I'm certainly not saying that AV is the best system. I agree that AV+ or STV systems are better. The question is when you're next going to get an opportunity to have another chance to get rid of FPTP. And at least once you have AV, parties can stand on an electoral reform ticket and people can vote for them without worrying about "wasting their vote".

WitteringsfromWitney said...

JT:

"We don't know if 51% of people like that candidate best, or are just opting for what they perceive as the best value they can get from their vote."

Not knowing for certain is hardly a reason to change the method of voting, surely? And is not AV, or any other system, not opting for the best value as perceived?

And what pray is to stop parties standing under FPTP on an electoral reform ticket?

Please understand my aversion to AV, besides it being a daft system, is the principle that all methods shud be open to the public from which to choose, with a necessary required percentage level to be reached by any one method for it to be enacted.

Joseph Takagi said...

Wfw,

Not knowing for certain is hardly a reason to change the method of voting, surely?

It's exactly why we should change the voting system, because FPTP forces people to take compromises rather than expressing their will. At least with AV, they can pick the candidate they want first and then compromise.

And is not AV, or any other system, not opting for the best value as perceived?

The difference is that FPTP is about people picking best value within the confines of a rotten system that encourages tactical voting.

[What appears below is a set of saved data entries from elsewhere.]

Lemma group_keys_NoDup df : NoDup (group_keys df).
Proof.
  unfold group_keys. rewrite merge_sort_Permutation. apply NoDup_remove_dups.
Qed.

(** The keys depend on the set of entities only, not on the row order. *)
Lemma group_keys_unique df ks :
  StronglySorted str_le ks → NoDup ks →
  (∀ k, k ∈ ks ↔ ∃ r, r ∈ df ∧ Entity r = Some k) →
  group_keys df = ks.
Proof.
  intros Hs Hn Hk.
  apply (StronglySorted_unique str_le); auto using group_keys_sorted.
  apply NoDup_Permutation; auto using group_keys_NoDup.
  intros k. rewrite elem_of_group_keys, Hk. tauto.
Qed.

Lemma group_keys_Permutation df1 df2 :
  df1 ≡ₚ df2 → group_keys df1 = group_keys df2.
Proof.
  intros Hp. apply group_keys_unique;
    auto using group_keys_sorted, group_keys_NoDup.
  intros k. rewrite elem_of_group_keys. now setoid_rewrite Hp.
Qed.

(** ** Sorted lists and their last element *)

Section sorted_last.
Context {A : Type} (R : relation A).

Lemma StronglySorted_last l x :
  StronglySorted R l → x ∈ l → ∃ z, last l = Some z ∧ (x = z ∨ R x z).
Proof.
  induction 1 as [|a l Hl IH Ha]; intros Hx.
  - inversion Hx.
  - destruct l as [|b l].
    + apply list_elem_of_singleton in Hx. subst x. exists a. now split; [|left].
    + rewrite last_cons_cons. apply elem_of_cons in Hx as [->|Hx].
      * destruct (last_is_Some (b :: l)) as [_ [z Hz]]; [discriminate|].
        exists z. split; [exact Hz|]. right.
        rewrite Forall_forall in Ha. apply Ha.
        now apply last_Some_elem_of.
      * now apply IH.
Qed.

Lemma StronglySorted_filter (P : A → Prop) `{!∀ x, Decision (P x)} l :
  StronglySorted R l → StronglySorted R (filter P l).
Proof.
  induction 1 as [|a l Hl IH Ha]; [constructor|].
  rewrite filter_cons. destruct (decide (P a)); [|exact IH].
  constructor; [exact IH|].
  rewrite Forall_forall in Ha. apply Forall_forall.
  intros y [_ Hy]%list_elem_of_filter. now apply Ha.
Qed.

End sorted_last.
(** * A WooCommerce store console over Telegram (bot.py): model and proofs

    The bot is one Python module.  Its functions are embedded below in the
    order of the source: the store gateway ([fetch_products],
    [search_products], [fetch_variations], [update_product],
    [fetch_orders]), the low-stock monitor ([check_low_stock]), the
    paginated formatters ([format_products], [format_orders]), the settings
    file ([save_settings]), the authorization gate ([check_admin]) and the
    handlers ([button], [handle_text] and the commands).  A second part
    embeds, in the same order, [update_order_status], [fetch_customers],
    [fetch_customer_orders], [notify_api_error], [format_customers],
    [load_settings], the commands [bulkupdate] and [customers], the
    branches customers_ and update_ of [button], and [main].

    Conventions of the embedding:
    - a Python [int] is a [Z]; a Python [str] is a [string] holding its
      UTF-8 bytes; [None] is [option]'s [None];
    - the records of the store (JSON objects read with [d.get(k, default)])
      are Rocq records whose optional keys are [option] fields, typed as the
      store's schema types them;
    - effects are threaded through the monad [M] over [world]: the two
      dictionaries of the framework ([bot_data], [user_data]), the remote
      calls issued, the chat calls issued and the settings file;
    - what the outside answers (environment variables, the store's
      responses, whether a chat call goes through) is read from an
      [environment];
    - [bot_data] holds what the bot itself writes there and saves: values
      of the types of [save_settings];
    - an exception is the [Raise] result; [try]/[except] is
      [try_ValueError] or [try_Exception];
    - numbers with a fraction are out of the model: a price is carried as
      the text [str(price)] gives, [float(s)] as the text of its result,
      and the handler that computes with them (stats) is not embedded;
    - calls to [logger] change nothing that is modelled and are left out. *)

From Stdlib Require Import ZArith String Ascii List Bool Lia.
From stdpp Require Import base option list gmap strings pretty.
(** *** Normalised rows *)

(** The object the row mapper returns; [D] is the type of [mailDate]:
    [option Date] out of the mapper, [Date] once the filter has passed. *)
Record Row (D : Type) : Type := {
  id : nat;
  raw : RawRow;
  mailDate : D;
  hasMail : bool;
  hasText : bool;
  hasVM : bool;
  count : Q;
  campaign : string;
  category : string;
  part : string;
  batch : string;
  batchNum : option Z;
  cost : Q;
}.
Arguments id {D} _.
Arguments raw {D} _.
Arguments mailDate {D} _.
Arguments hasMail {D} _.
Arguments hasText {D} _.
Arguments hasVM {D} _.
Arguments count {D} _.
Arguments campaign {D} _.
Arguments category {D} _.
Arguments part {D} _.
Arguments batch {D} _.
Arguments batchNum {D} _.
Arguments cost {D} _.

Abbreviation MappedRow := (Row (option Date)).
Abbreviation NormalizedEvent := (Row Date).

(** [.filter((r) => r.mailDate)] on one mapped row. *)
Definition withDate (r : MappedRow) : option NormalizedEvent :=
  match mailDate r with
  | Some d =>
      Some {| id := id r; raw := raw r; mailDate := d; hasMail := hasMail r;
              hasText := hasText r; hasVM := hasVM r; count := count r;
              campaign := campaign r; category := category r; part := part r;
              batch := batch r; batchNum := batchNum r; cost := cost r |}
  | None => None
  end.

Section WithRuntime.
Context `{Runtime}.

(** [r["Red - Adjusted Dates"] || r.Date] *)
Definition dateCell (r : RawRow) : JsValue :=
  jsOr (get r "Red - Adjusted Dates") (get r "Date").

(** The callback of [rows.map]. *)
Definition mapRow (now : Date) (i : nat) (r : RawRow) : MappedRow :=
  let mailDate := tryParseDate now (dateCell r) in
  let flags := channelFlags (searchString r) in
  let part := stringOr (get r "Part") "" in
  let batch := stringOr (get r "Batch") "" in
  let batchNum := inferBatchNum part batch in
  {| id := i;
     raw := r;
     mailDate := mailDate;
     hasMail := fMail flags;
     hasText := fText flags;
     hasVM := fVM flags;
     count := orZero (Number (get r "Count"));
     campaign := stringOr (get r "Campaign") "(Unnamed)";
     category := stringOr (get r "Category") "";
     part := part;
     batch := batch;
     batchNum := batchNum;
     cost := orZero (Number (get r "Cost")) |}.

(** [data]: the rows mapped, then those without a date filtered out. *)
Definition data (now : Date) (rows : list RawRow) : list NormalizedEvent :=
  omap withDate (imap (mapRow now) rows).

End WithRuntime.

(** The built-in rows; the numeric [Count] cells are written as the strings
    [Number] reads back to the same numbers. *)
Definition sampleRows : list RawRow :=
  [ list_to_map
      [("Date", "2025-08-26"); ("Campaign", "DM3-B"); ("Category", "FL");
       ("Part", "Batch 2"); ("Batch", "B2"); ("Count", "2444"); ("Cost", "");
       ("Channels", "Mail,Text,Voicemail")];
    list_to_map
      [("Date", "2025-09-02"); ("Campaign", "DM3-B"); ("Category", "FL");
       ("Part", "Batch 3"); ("Batch", "B3"); ("Count", "2117"); ("Cost", "");
       ("Channels", "Mail,Text,Voicemail")];
    list_to_map
      [("Date", "2025-09-09"); ("Campaign", "DM3-B"); ("Category", "FL");
       ("Part", "Batch 4"); ("Batch", "B4"); ("Count", "2524"); ("Cost", "");
       ("Channels", "Mail,Text,Voicemail")];
    list_to_map
      [("Date", "2025-09-16"); ("Campaign", "DM3-B"); ("Category", "FL");
       ("Part", "Batch 5"); ("Batch", "B5"); ("Count", "2091"); ("Cost", "");
       ("Channels", "Mail,Text,Voicemail")];
    list_to_map
      [("Date", "2025-09-23"); ("Campaign", "LC/Text-Only – Promo");
       ("Category", "OK"); ("Part", "Wave 1"); ("Batch", "W1");
       ("Count", "1800"); ("Cost", ""); ("Channels", "Text,Voicemail");
       ("Tags", "NoMail")] ].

And what pray is to stop parties standing under FPTP on an electoral reform ticket?

Nothing. But I'd bet that once we've had AV for a few years that people won't want to go back to FPTP.

Please understand my aversion to AV, besides it being a daft system, is the principle that all methods shud be open to the public from which to choose, with a necessary required percentage level to be reached by any one method for it to be enacted.

I'm sorry I can't convince you of why voting is about the best chance we're going to get, and one that rarely comes along. Breaking FPTP means dismantling the 2 party state, pretty much for good. We can then build on that. Without breaking it, you'll be stuck with the rotten system we have now for decades.

Rational Anarchist said...

My concern is that if people vote to keep FPTP at this referendum, we'll never get another. The politicians will all just say "the public has spoken" and that will be that.

FPTP is a monumental pile of shite, and AV may not be any better, but at least it will show them that we want something different.